これまでに私は、日本人はヒノキの白木の肌を中心にして独特の木の文化を育てて来たと書いた。この木の文化の特色をはっきりさせるには、ヨーロッパの金の文化と比較するのがよいが、ここではもっと身近なところと比較してみょう。韓国は日本に一番近い文化を持つ国である。司馬遼太郎氏はその著『日本の朝鮮文化』(昭四七)の中で、次のような意味のことを述べている。
「人種としてのツングースの仲間に朝鮮人も日本人も入る。要するに昔の騎馬民族というものの後裔で、たまたま朝鮮半島地域におるのは朝鮮人であり、日本列島におるのは日本人と称せられることになっただけのことだ」
という。なるほど、両国の間にはそれほど共通点が多いのかと改めて思う。
事実韓国に行って博物館の中で、古い出土品や彫刻、絵画などを見ていると、私たちは日本の博物館の中にいるような錯覚をもってしまう。ところが外に出て庶民の住宅をみると、やっぱり異国にいるのだと思う。それは住まいが木で造られていないからである。そしてもう少しこまかく住宅や室内をみると、しみじみ日本は木の国だという思いを深くする。木の使い方がまるで違うからである。このような違いは、韓国が古くから木に恵まれていなかったためであろう。たとえば韓国の代表的な木造の文化財をあげれば、海印寺や仏国寺ということになるであろうが、それらの伽藍の細部を見ると、異様に思われるほど木の使い方(一四一ページ写真)が違う。そのことについては、前に京都広隆寺の宝冠弥勒に関連して述べたところであった。
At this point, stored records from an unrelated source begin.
(* ===== verification/System.v ===== *)
(** * System: the object over its lifetime

    The client program of [src/Keyboard_binding.py] builds one object,
    then, in any order, calls the mutation API, loads key maps and lets the
    driver loop poll.  [op] is one such operation and [step_op] its effect
    on the [world] (the object and the callback log).  An operation that
    raises leaves the object as it stopped, as Python does; a client that
    catches the exception goes on from there, so [reachable] also steps
    from such states.  [save_keys] only reads the object and is not an
    operation here.  The theorems state what holds in every reachable
    state. *)

From S2P Require Import Prelude PyDict Registry Persistence KeyMachine Dispatch Polling.

Module System.
Import Registry Persistence KeyMachine Dispatch.

Inductive op :=
  | Api (c : api_call)
  | Load (data : option (list (string * string)))
  | Poll (smp : sample).

Definition step_op (o : op) : Upd unit :=
  match o with
  | Api c => lift (api c)
  | Load data => lift (load_keys data);; mret ()
  | Poll smp => update smp
  end.

(** The worlds a program that builds [keyboard_binding(title)] can reach. *)
Inductive reachable (title : string) : world → Prop :=
  | reach_init : reachable title (mkWorld (init title) [])
  | reach_step o w : reachable title w → reachable title (step_op o w).1.

(** ** The title is never written *)

Definition title_is (t : string) (w : world) : Prop := APP_TITLE (kb w) = t.

Lemma lift_title {A} t (m : Py A) :
  (∀ self, APP_TITLE (m self).1 = APP_TITLE self) → preserves (title_is t) (lift m).
Proof. intros Hm w. unfold title_is, lift. destruct (m (kb w)) eqn:E. simpl. by rewrite <- Hm, E. Qed.

Lemma alter_entry_title t f ek : preserves (title_is t) (lift (alter_entry f ek)).
Proof. by apply lift_title. Qed.

Lemma call_title t smp a : preserves (title_is t) (call smp a).
Proof. intros w. unfold call. by destruct (raises smp a). Qed.

#[local] Hint Resolve alter_entry_title call_title : kb.

Lemma api_title c self : APP_TITLE (api c self).1 = APP_TITLE self.
Proof.
  destruct self as [title d].
  destruct c; unfold api, add_key, change_toggle, remove_key, remap, bind,
    bulk_bind, clear_bind, remove_bind, swap_binds, get_binds in *; kb_run;
    by repeat (case_inner; simpl in * ).
Qed.

Lemma update_title t smp : preserves (title_is t) (update smp).
Proof.
  unfold update, update_key. preserves_split; eauto with kb.
Qed.

Lemma step_op_title t o : preserves (title_is t) (step_op o).
Proof.
  destruct o; simpl; [apply lift_title, api_title| |apply update_title].
  apply preserves_bind; [apply lift_title, load_keys_title|eauto with kb].
Qed.

Lemma lift_inv {A} (m : Py A) : preserves kb_inv m → preserves (λ w, kb_inv (kb w)) (lift m).
Proof. intros Hm w Hw. unfold lift. specialize (Hm (kb w) Hw). by destruct (m (kb w)). Qed.

Lemma step_op_inv o : preserves (λ w, kb_inv (kb w)) (step_op o).
Proof.
  destruct o as [c|data|smp]; simpl.
  - apply lift_inv, api_inv.
  - apply preserves_bind; [|eauto with kb]. apply lift_inv. intros s. apply load_keys_inv.
  - apply update_inv.
Qed.

(** ** Every reachable state *)

(** C5. Whatever the client does, in any order (calls of the mutation API,
    loads of key maps, polls, also ones that raise), the object keeps the
    registry invariant (distinct keys; no entry latched without its
    pressed flag) and the title it was built with. *)
Theorem reachable_inv title w :
  reachable title w → kb_inv (kb w) ∧ APP_TITLE (kb w) = title.
Proof.
  induction 1 as [|o w _ [Hinv Ht]]; [split; [apply init_inv|done]|].
  split; [by apply step_op_inv|by apply (step_op_title title o w)].
Qed.

End System.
さらに第二章で古代にコウヤマキが百済王の棺材として、朝鮮に輸出されていたことを書いたが、これも朝鮮の木材不足という背景があってのことであったろう。だから朝鮮の木製品は木肌をそのまま現すことなく、螺鈿のたんすのように木の表面を塗りつぶす技術が発達したのだと思う。両国の文化をみると、ほかの面ではずいぶん共通なところがあるのに、木に関する限りこんなにも違うのかと、しみじみ考えさせられることである。
以上の事情は中国についても同様である。古い漢時代の書物には、「攻め亡ぼした敵の国王の墓を掘りおこし、その棺材で宮殿を建てたという記録がある」と貝塚博士は書いているが、日本ではとても考えられないことである。その流れを汲む神経のあらい使い方がその後もずっと中国には続いているけれども、これもわれわれの木の文化とは根本的に違うものである。中国はやはり土の文化であり、陶器の文化の国である。